As-tu déjà des retours sur l’accueil et l’utilisation du FramaDVD École par les enseignants, les parents ?
Pour l’instant, il n’y a que quelques de retours. Par contre, les retours que nous avons eu sont très positifs. La nouvelle de la sortie du FramaDVD École a également été bien relayée par les animateurs informatiques de plusieurs circonscriptions que je tiens à remercier. Des magazines (Les Cahiers Pédagogiques, La Classe, OpenSource Magazine) ont aussi publié des articles.
Quelles perspectives envisages-tu pour le FramaDVD École ?
Une mise à jour par an me parait tout à fait envisageable surtout que le plus gros du travail a été réalisé. Pour la fabrication d’une nouvelle fournée de DVD, tout dépendra de l’accueil qui lui sera fait. Nous avons eu beaucoup d’intentions d’achats ce qui est encourageant. Le DVD est réellement en vente depuis le début du mois de décembre. Si nous vendons suffisamment d’exemplaires, nous pourrons alors envisager de mettre en place notre projet Framaphonie qui sera une opération du style : « Un FramaDVD École acheté, un FramaDVD École envoyé dans un pays francophone en voie de développement ».
Comment as-tu connu le projet Contributions et Logiciels Libres en Orthophonie – Logopédie ?
Grâce au FramaDVD École ! Je recherchais des tutoriels libres sur les différents logiciels du DVD et j’ai trouvé l’excellent tutoriel sur le logiciel Anki.
Quel regard portes-tu sur ce projet ?
J’ai été très agréablement surpris de trouver des ressources réellement intéressantes et pas que pour les orthophonistes, le tout sous licence libre. En un mot, très heureux de voir un peu de libre chez les orthophonistes.
Travailler est peut-être un grand mot, mais échanger des regards sur un élève / patient qu’on avait en commun, cela m’est arrivé à plusieurs reprises. Il est toujours intéressant d’avoir un regard extérieur sur son élève, ce qui permet de l’aider plus facilement.

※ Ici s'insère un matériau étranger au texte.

(** C1: the claim is that the engagement score is computed over the 10 most
    recent delivered events.  [fetchSessionStats] computes the claim's
    formula on the timeline it has in scope (last conjunct), but on the page
    that timeline is not the current one.  The request made by the update
    handler is the first render's, whose timeline is empty: after every
    update the page sets the score 50, whatever was delivered.  The request
    made by the interval is that of the render in which tracking started:
    it scores the events delivered before, not those delivered since.  Ten
    angry events score 0 by the claim and 50 on the page; after three happy
    events, the start of tracking and ten angry events the interval sets
    100. *)
Theorem page_score_is_stale :
  (forall (events : list PageEvent) (now : Z) (data : EmotionData)
          (n : Z) (pct : gmap string Q) (al : option Alert),
     engagement_score <$>
       sessionStats (run_page (events ++ [EmotionUpdate now data
                                            (mkResponse true n pct al)])
                       initialPage)
     = Some (engagementScore []))
  /\ engagementScore [] == 50
  /\ (forall (before after : list PageEvent)
             (n : Z) (pct : gmap string Q) (al : option Alert),
        isTracking (run_page before initialPage) = false ->
        Forall is_update after ->
        engagement_score <$>
          sessionStats (run_page (before ++ StartTracking :: after
                                    ++ [IntervalTick (mkResponse true n pct al)])
                          initialPage)
        = Some (engagementScore
                  (emotionTimeline (view (run_page before initialPage)))))
  /\ (engagement_score <$> sessionStats (run_page ten_angry_events initialPage)
      = Some (engagementScore [])
      /\ engagementScore
           (emotionTimeline (view (run_page ten_angry_events initialPage)))
         == 0
      /\ Design.score_labels (repeat Design.angry 10) == 0)
  /\ (exists s : Q,
        engagement_score <$>
          sessionStats (run_page (three_happy_events ++ StartTracking
                                    :: ten_angry_events
                                    ++ [IntervalTick quiet_response])
                          initialPage)
        = Some s
        /\ s == 100
        /\ engagementScore
             (emotionTimeline
                (view (run_page (three_happy_events ++ StartTracking
                                   :: ten_angry_events
                                   ++ [IntervalTick quiet_response])
                         initialPage)))
           == 0)
  /\ (forall (tl : list EmotionData) (labels : list Design.EmotionLabel),
        map emotion tl = map Design.label_name labels ->
        engagementScore tl == Design.score_labels labels
        /\ length_or_1 (slice_last 10 tl)
           = Z.max 1 (Z.of_nat (length (slice_last 10 tl)))).
Proof.
  split.
  { intros events now data n pct al.
    rewrite run_page_snoc, update_sets_first_render. reflexivity. }
  split; [reflexivity|].
  split.
  { intros before after n pct al Hidle Hupdates.
    rewrite run_page_app.
    change (run_page (StartTracking :: ?l) ?p)
      with (run_page l (page_step p StartTracking)).
    rewrite run_page_snoc.
    set (started := page_step (run_page before initialPage) StartTracking).
    destruct (updates_keep_interval after started Hupdates) as [Hint _].
    assert (Hstarted : interval started
                       = Some (view (run_page before initialPage))).
    { unfold started. simpl. rewrite Hidle. reflexivity. }
    unfold page_step at 1. rewrite Hint, Hstarted.
    reflexivity. }
  split.
  { split; [reflexivity|]. split; vm_compute; reflexivity. }
  split.
  { eexists. split; [reflexivity|]. split; vm_compute; reflexivity. }
  intros tl labels Hmap.
  split; [exact (engagementScore_labels tl labels Hmap) | apply length_or_1_max].
Qed.

Lemma page_score_is_stale_witness :
  (isTracking (run_page three_happy_events initialPage) = false
   /\ Forall is_update ten_angry_events
   /\ engagement_score <$>
        sessionStats (run_page (three_happy_events ++ StartTracking
                                  :: ten_angry_events
                                  ++ [IntervalTick (mkResponse true 3 ∅ None)])
                        initialPage)
      = Some (engagementScore
                (emotionTimeline (view (run_page three_happy_events initialPage)))))
  /\ (map emotion (map stamp three_updates) = map Design.label_name three_labels
      /\ engagementScore (map stamp three_updates)
         == Design.score_labels three_labels).
Proof.
  destruct page_score_is_stale as (_ & _ & Hinterval & _ & _ & Hformula).
  split.
  - assert (Hidle : isTracking (run_page three_happy_events initialPage) = false)
      by reflexivity.
    assert (Hupdates : Forall is_update ten_angry_events)
      by (repeat constructor).
    split; [exact Hidle|]. split; [exact Hupdates|].
    exact (Hinterval three_happy_events ten_angry_events 3%Z ∅ None
             Hidle Hupdates).
  - assert (Hmap : map emotion (map stamp three_updates)
                   = map Design.label_name three_labels) by reflexivity.
    split; [exact Hmap|]. apply (Hformula _ _ Hmap).
Defined.

(** C9: the claim is that the map never loses an entry, so that the
    reported participant count is the number of distinct participants seen
    and never decreases.  The map does behave so (first five conjuncts, on
    the view of the running page).  The reported count does not: the request
    made by the update handler is the first render's, whose map is empty, so
    after every update the page reports 0 participants.  With two
    participants the interval reports 2; when a third participant then
    reports, the page shows 0 while its map holds 3. *)
Theorem page_participant_count_is_stale (updates : list (Z * EmotionData))
    (st : ViewState) :
  dom (participantEmotions st) ⊆ dom (participantEmotions (deliver updates st))
  /\ (keys_length (participantEmotions st)
      <= keys_length (participantEmotions (deliver updates st)))%nat
  /\ dom (participantEmotions (deliver updates initialView))
     = list_to_set (ids_of updates)
  /\ keys_length (participantEmotions (deliver updates initialView))
     = length (remove_dups (ids_of updates))
  /\ (forall events : list PageEvent,
        view (run_page events initialPage)
        = deliver (updates_of events) initialView)
  /\ (forall (events : list PageEvent) (now : Z) (data : EmotionData)
             (n : Z) (pct : gmap string Q) (al : option Alert),
        participant_count <$>
          sessionStats (run_page (events ++ [EmotionUpdate now data
                                               (mkResponse true n pct al)])
                          initialPage)
        = Some 0%nat)
  /\ participant_count <$> sessionStats (run_page two_then_tick initialPage)
     = Some 2%nat
  /\ participant_count <$>
       sessionStats (run_page (two_then_tick ++ [third_joins]) initialPage)
     = Some 0%nat
  /\ keys_length
       (participantEmotions
          (view (run_page (two_then_tick ++ [third_joins]) initialPage)))
     = 3%nat.
Proof.
  destruct (participant_map_grows updates st) as (H1 & H2 & H3 & H4).
  split; [exact H1|]. split; [exact H2|]. split; [exact H3|].
  split; [exact H4|].
  split; [intros events; apply (run_page_view events initialPage)|].
  split.
  { intros events now data n pct al.
    rewrite run_page_snoc, update_sets_first_render. reflexivity. }
  split; [vm_compute; reflexivity|].
  split; vm_compute; reflexivity.
Qed.
(** * AgentCraft Academy flow editor: a shallow embedding of [flow.js]

    The development follows [src/A.C.A/AgentCraftAcademy/src/flow.js]:
    the classes [AgentNode], [AgentConnection] and [FlowDiagram] become
    modules of the same names, a JavaScript [Map] becomes an
    insertion-ordered association list ([JsMap]), a [Set] a [gset], an
    array a list whose last element is the one [pop] takes, and a number
    a binary64 float.  [Date.now()] and [Math.random()] are read from a
    [Fresh] value handed to each constructor call.

    Rendering, logging and the DOM updates of the panels do not touch the
    fields modelled here and are left out, and so is [emit]: listeners are
    taken not to call back into the diagram.  The toast notifier is kept
    as a log. *)

From Stdlib Require Import ZArith List Ascii String Bool Lia QArith Qfield.
From Stdlib Require Import Floats.PrimFloat.
From Stdlib Require Floats.
From stdpp Require Import gmap strings pretty.

Import ListNotations.

(* Decimal literals such as 0.9 denote the nearest binary64 value, as in
   JavaScript. *)
Set Warnings "-inexact-float".
Local Open Scope string_scope.
Local Open Scope list_scope.

(** ** JavaScript [Map] with string keys

    Iteration order is insertion order; [set] on a present key replaces
    the value where it stands, [set] on an absent key appends, [delete]
    takes the key out.  A [Map] holds a key once ([wf]); the operations
    are defined on every list and agree with [Map] on those. *)

Module JsMap.

Definition t (V : Type) : Type := list (string * V).
(** C9: without a configured host (the setting is [None] or empty) the
    bootstrap creates no connection; with one, whenever it gets as far as
    creating the connection, no parameter it passes is [None]: each key set
    from a setting is passed with the setting's string, or left out when the
    setting is [None].  It gets that far whenever no connection class is
    configured. *)
Theorem bootstrap_strips_unset (S : settings) :
  (Apps.setting_truthy (ELASTICSEARCH_LEARNERS_HOST S) = false -> ready S = Ok [])
  /\ (Apps.setting_truthy (ELASTICSEARCH_LEARNERS_HOST S) = true ->
      forall events, ready S = Ok events ->
      exists host params,
        ELASTICSEARCH_LEARNERS_HOST S = Some host
        /\ events = [Apps.CreateConnection params]
        /\ (forall key v, params !! key = Some v -> v <> Apps.PNone)
        /\ params !! "hosts" = Some (Apps.PList [host])
        /\ params !! "aws_access_key_id"
           = Apps.PStr <$> ELASTICSEARCH_AWS_ACCESS_KEY_ID S
        /\ params !! "aws_secret_access_key"
           = Apps.PStr <$> ELASTICSEARCH_AWS_SECRET_ACCESS_KEY S
        /\ params !! "region"
           = Apps.PStr <$> ELASTICSEARCH_CONNECTION_DEFAULT_REGION S)
  /\ (Apps.setting_truthy (ELASTICSEARCH_LEARNERS_HOST S) = true ->
      Apps.setting_truthy (ELASTICSEARCH_CONNECTION_CLASS S) = false ->
      exists params, ready S = Ok [Apps.CreateConnection params]).
Proof.
  split; [|split].
  - intros Hhost. unfold Apps.ready. by rewrite Hhost.
  - intros Hhost events Hready. unfold Apps.ready in Hready. rewrite Hhost in Hready.
    destruct (ELASTICSEARCH_LEARNERS_HOST S) as [host|] eqn:Hh; [|discriminate Hhost].
    cbn [default] in Hready.
    match type of Hready with
    | mbind _ ?b = _ => destruct b as [base|e] eqn:Hbase; [|discriminate Hready]
    end.
    cbn [mbind result_bind] in Hready. injection Hready as <-.
    assert (base !! "hosts" = Some (Apps.PList [host])) as Hhosts.
    { destruct (Apps.setting_truthy (ELASTICSEARCH_CONNECTION_CLASS S)).
      - destruct (Apps.load_fully_qualified_definition _ _ _) as [c|e];
          [|discriminate Hbase].
        cbn [mbind result_bind] in Hbase. injection Hbase as <-.
        rewrite lookup_insert_ne by done. by rewrite lookup_singleton_eq.
      - injection Hbase as <-. by rewrite lookup_singleton_eq. }
    eexists host, _. split; [done|]. split; [done|].
    split; [apply stripped_not_none|].
    split; [|split; [|split]].
    + apply map_lookup_filter_Some. split; [|done].
      by rewrite !lookup_insert_ne by done.
    + apply stripped_setting.
      do 2 (rewrite lookup_insert_ne by done). by rewrite lookup_insert_eq.
    + apply stripped_setting.
      rewrite lookup_insert_ne by done. by rewrite lookup_insert_eq.
    + apply stripped_setting. by rewrite lookup_insert_eq.
  - intros Hhost Hclass. unfold Apps.ready. rewrite Hhost, Hclass.
    cbn [mbind result_bind]. by eexists.
Qed.
(** * ConsultEase: the application bootstrap and its window orchestration

    A shallow embedding of [central_system/main.py] (class [ConsultEaseApp])
    and of [scripts/migrations/add_consultation_response_fields.py].

    The Python code is sequential glue over external objects (Qt windows,
    controllers, the MQTT service, the database).  It is embedded in a small
    state-and-exception monad:

    - the attributes of [self] are a finite map from attribute names to
      Python values (reading an attribute that was never assigned raises
      [AttributeError]);
    - every call that leaves the file (a method of a window or a controller,
      a module-level function such as [get_db]) is appended to a log together
      with its outcome, and the outcome is chosen by an environment that sees
      the whole history, so each call may return or raise at any time;
    - [try: ... except Exception] catches the exceptions of class
      [Exception] and lets [SystemExit] through, as Python does;
    - [logger] calls are entries of the log that never raise; the [import]
      statements inside the functions are resolved when the program is
      loaded and are not modelled. *)

From Stdlib Require Import ZArith List Bool Lia.
From stdpp Require Import gmap strings list pretty.

Local Open Scope string_scope.
Local Open Scope Z_scope.
Local Open Scope list_scope.
Set Warnings "-register-all".

(** ** Python values, exceptions and the monad *)
Module Py.

Declare Scope py_scope.
Delimit Scope py_scope with py.
Local Open Scope py_scope.

(** String concatenation, as f-strings and [+] do it. *)
Notation "a +:+ b" := (String.append a b)
  (at level 60, right associativity) : py_scope.

(** Python values as far as the program inspects them.  [VObj] is an instance
    of a class that lives outside the file, with its data attributes;
    [VMethod] is a bound method used as a callback. *)
Inductive value : Type :=
| VNone
| VBool (b : bool)
| VInt (n : Z)
| VStr (s : string)
| VList (l : list value)
| VDict (d : list (string * value))
| VObj (cls : string) (fields : list (string * value))
| VMethod (recv : value) (name : string).

(** [bool(v)]: objects of the external classes define neither [__bool__] nor
    [__len__], so they are true. *)
Definition truthy (v : value) : bool :=
  match v with
  | VNone => false
  | VBool b => b
  | VInt n => negb (n =? 0)
  | VStr s => negb (String.eqb s "")
  | VList l => match l with [] => false | _ => true end
  | VDict d => match d with [] => false | _ => true end
  | VObj _ _ => true
  | VMethod _ _ => true
  end.

(** [v == s] for a string literal [s]. *)
Definition eq_str (s : string) (v : value) : bool :=
  match v with
  | VStr s' => String.eqb s s'
  | _ => false
  end.

(** [v in [s1, s2, ...]] for a list of string literals. *)
Definition in_strs (v : value) (l : list string) : bool :=
  existsb (fun s => eq_str s v) l.

(** [s in l] for a string literal and a list of values. *)
Definition str_in (s : string) (l : list value) : bool :=
  existsb (eq_str s) l.

Fixpoint assoc (k : string) (d : list (string * value)) : option value :=
  match d with
  | [] => None
  | (k', v) :: d' => if String.eqb k k' then Some v else assoc k d'
  end.

(** [str(v)] inside an f-string.  Objects print as their class name (the
    address Python adds is not modelled); lists and dictionaries print their
    brackets only. *)
Definition py_str (v : value) : string :=
  match v with
  | VNone => "None"
  | VBool true => "True"
  | VBool false => "False"
  | VInt n => pretty n
  | VStr s => s
  | VList _ => "[...]"
  | VDict _ => "{...}"
  | VObj cls _ => "<" +:+ cls +:+ " object>"
  | VMethod _ name => "<bound method " +:+ name +:+ ">"
  end.

(** Exceptions.  [except Exception] catches [PyException] only: [SystemExit]
    derives from [BaseException]. *)
Inductive exn : Type :=
| PyException (msg : string)
| SystemExit (code : Z).

Inductive result (A : Type) : Type :=
| Ok (a : A)
| Raise (e : exn).
Arguments Ok {A} a.
Arguments Raise {A} e.

(** Calls that leave the file. *)
Inductive callee : Type :=
| Fn (name : string)
| Meth (recv : value) (name : string).

Record event : Type := Call {
  target : callee;
  args : list value;
  kwargs : list (string * value)
}.

Inductive outcome : Type :=
| Returned (v : value)
| Raised (msg : string).

Definition entry : Type := event * outcome.
Definition history : Type := list entry.

Definition raised (e : entry) : bool :=
  match snd e with
  | Raised _ => true
  | Returned _ => false
  end.

(** The environment decides, from the history, whether a call raises and
    what it returns.  [returns_bool] answers the calls whose signature is
    [-> bool] ([isVisible], [is_connected], [start_system],
    [is_first_time_setup]). *)
Record Env : Type := {
  raises : history -> event -> option string;
  returns : history -> event -> value;
  returns_bool : history -> event -> bool
}.

Record World (S : Type) : Type := mkWorld {
  log : history;
  store : S
}.
Arguments mkWorld {S} log store.
Arguments log {S} w.
Arguments store {S} w.

Definition M (S A : Type) : Type := World S -> result A * World S.

Definition ret {S A} (a : A) : M S A := fun w => (Ok a, w).

Definition bind {S A B} (m : M S A) (k : A -> M S B) : M S B :=
  fun w =>
    match m w with
    | (Ok a, w') => k a w'
    | (Raise e, w') => (Raise e, w')
    end.

Definition raise {S A} (e : exn) : M S A := fun w => (Raise e, w).

(** [try: m except Exception as e: h str(e)] *)
Definition try_except {S A} (m : M S A) (h : string -> M S A) : M S A :=
  fun w =>
    match m w with
    | (Raise (PyException msg), w') => h msg w'
    | r => r
    end.

Definition record {S} (e : entry) : M S unit :=
  fun w => (Ok tt, mkWorld (log w ++ [e]) (store w)).

Notation "x <- m ;; k" := (bind m (fun x => k))
  (at level 100, m at next level, right associativity) : py_scope.
Notation "m ;; k" := (bind m (fun _ => k))
  (at level 100, right associativity) : py_scope.

Definition attribute_error {S A} (name : string) : M S A :=
  raise (PyException ("AttributeError: " +:+ name)).

(** [o.name] for a data attribute of an external object. *)
Definition getattr {S} (o : value) (name : string) : M S value :=
  match o with
  | VObj _ fields =>
      match assoc name fields with
      | Some v => ret v
      | None => attribute_error name
      end
  | _ => attribute_error name
  end.

(** [o.name] for a method of an external object, taken as a callback. *)
Definition bound_method {S} (o : value) (name : string) : M S value :=
  match o with
  | VObj _ _ => ret (VMethod o name)
  | _ => attribute_error name
  end.

Section Calls.
Variable env : Env.
Context {S : Type}.

(** A call whose result the environment chooses. *)
Definition call (ev : event) : M S value :=
  fun w =>
    match raises env (log w) ev with
    | Some msg =>
        (Raise (PyException msg), mkWorld (log w ++ [(ev, Raised msg)]) (store w))
    | None =>
        let v := returns env (log w) ev in
        (Ok v, mkWorld (log w ++ [(ev, Returned v)]) (store w))
    end.

(** A call with a [bool] result. *)
Definition call_bool (ev : event) : M S bool :=
  fun w =>
    match raises env (log w) ev with
    | Some msg =>
        (Raise (PyException msg), mkWorld (log w ++ [(ev, Raised msg)]) (store w))
    | None =>
        let b := returns_bool env (log w) ev in
        (Ok b, mkWorld (log w ++ [(ev, Returned (VBool b))]) (store w))
    end.

(** A call whose result is known when it returns: a constructor, or an
    accessor of a singleton. *)
Definition call_giving (ev : event) (v : value) : M S value :=
  fun w =>
    match raises env (log w) ev with
    | Some msg =>
        (Raise (PyException msg), mkWorld (log w ++ [(ev, Raised msg)]) (store w))
    | None => (Ok v, mkWorld (log w ++ [(ev, Returned v)]) (store w))
    end.

(** A call that returns nothing of interest. *)
Definition call_ (ev : event) : M S unit :=
  call ev ;; ret tt.

(** [Cls(args)] *)
Definition construct (cls : string) (a : list value) (kw : list (string * value))
  : M S value :=
  call_giving (Call (Fn cls) a kw) (VObj cls []).

(** [f(args)] for a module-level function. *)
Definition call_fn (f : string) (a : list value) : M S value :=
  call (Call (Fn f) a []).

(** [f(args, **kw)] for a bound method [f] that was looked up before the
    arguments were evaluated. *)
Definition invoke (f : value) (a : list value) (kw : list (string * value))
  : M S value :=
  match f with
  | VMethod o m => call (Call (Meth o m) a kw)
  | _ => raise (PyException "TypeError: object is not callable")
  end.

(** [o.m(args)] with the arguments already evaluated: only objects of the
    external classes have the methods. *)
Definition call_method (o : value) (m : string) (a : list value) : M S value :=
  match o with
  | VObj _ _ => call (Call (Meth o m) a [])
  | _ => attribute_error m
  end.

Definition call_method_bool (o : value) (m : string) (a : list value) : M S bool :=
  match o with
  | VObj _ _ => call_bool (Call (Meth o m) a [])
  | _ => attribute_error m
  end.

(** [logger.info], [logger.error], ...: written to the log, never raise. *)
Definition logger (level msg : string) : M S unit :=
  record (Call (Fn ("logger." +:+ level)) [VStr msg] [], Returned VNone).

(** [d.get(k, default)]: a dictionary lookup on a [dict], a method call
    on an object. *)
Definition dict_get (d : value) (k : string) (default : value) : M S value :=
  match d with
  | VDict kvs => ret (match assoc k kvs with Some v => v | None => default end)
  | VObj _ _ => call (Call (Meth d "get") [VStr k; default] [])
  | _ => attribute_error "get"
  end.
End Calls.

(** The entries a run appended to the log. *)
Definition trace_since {S} (w w' : World S) : history :=
  drop (length (log w)) (log w').

End Py.

Import Py.
Local Open Scope py_scope.

(** ** central_system/main.py *)
Module Main.

(** [ServiceType], as far as [main.py] uses it. *)
Inductive ServiceType : Type := DATABASE | MQTT | UI.

#[global] Instance ServiceType_eq_dec : EqDecision ServiceType.
Proof. solve_decision. Defined.

#[global] Instance ServiceType_countable : Countable ServiceType.
Proof.
  refine (inj_countable'
            (fun s => match s with DATABASE => 0%nat | MQTT => 1%nat | UI => 2%nat end)
            (fun n => match n with 0%nat => DATABASE | 1%nat => MQTT | _ => UI end) _).
  by intros [].
Defined.

(** What the coordinator keeps for a service: three callables. *)
Record Service : Type := mkService {
  start_func : value;
  stop_func : value;
  health_check : value
}.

Comment envisages-tu le partenariat avec les orthophonistes ? Des outils libres pourraient-ils avoir une place dans ce partenariat ?
Je ne sais pas si un partenariat enseignant / orthophoniste est facile à mettre en place ni sous quelle forme. Mais les ressources libres chez les orthophonistes et chez les enseignants permettent à chaque partie de prendre plus facilement connaissance du travail de l’autre.
On peut participer à Framasoft de différentes manières, en testant les projets en cours (actuellement une clé USB pour l’école primaire), en ajoutant des notices dans l’annuaire, en aidant à la traduction d’articles étrangers sur la culture libre, en participant à la vie du forum….
Et puis, Framasoft est actuellement en pleine campagne de dons. L’opération 1000 10 1 (1000 donateurs à 10 euros par mois) doit permettre de pérenniser l’emploi des deux permanents de l’association et financer les prochains projets.
Plutôt qu’une question, un souhait pour cette nouvelle année. Je rêve qu’un jour les institutions publiques françaises adoptent et promeuvent les licences libres pour leurs travaux. Et j’aimerai que la majorité des enseignants choisissent également une licence libre pour leur site de ressources qui sont le plus souvent extrêmement intéressants, mais encore trop rarement libres.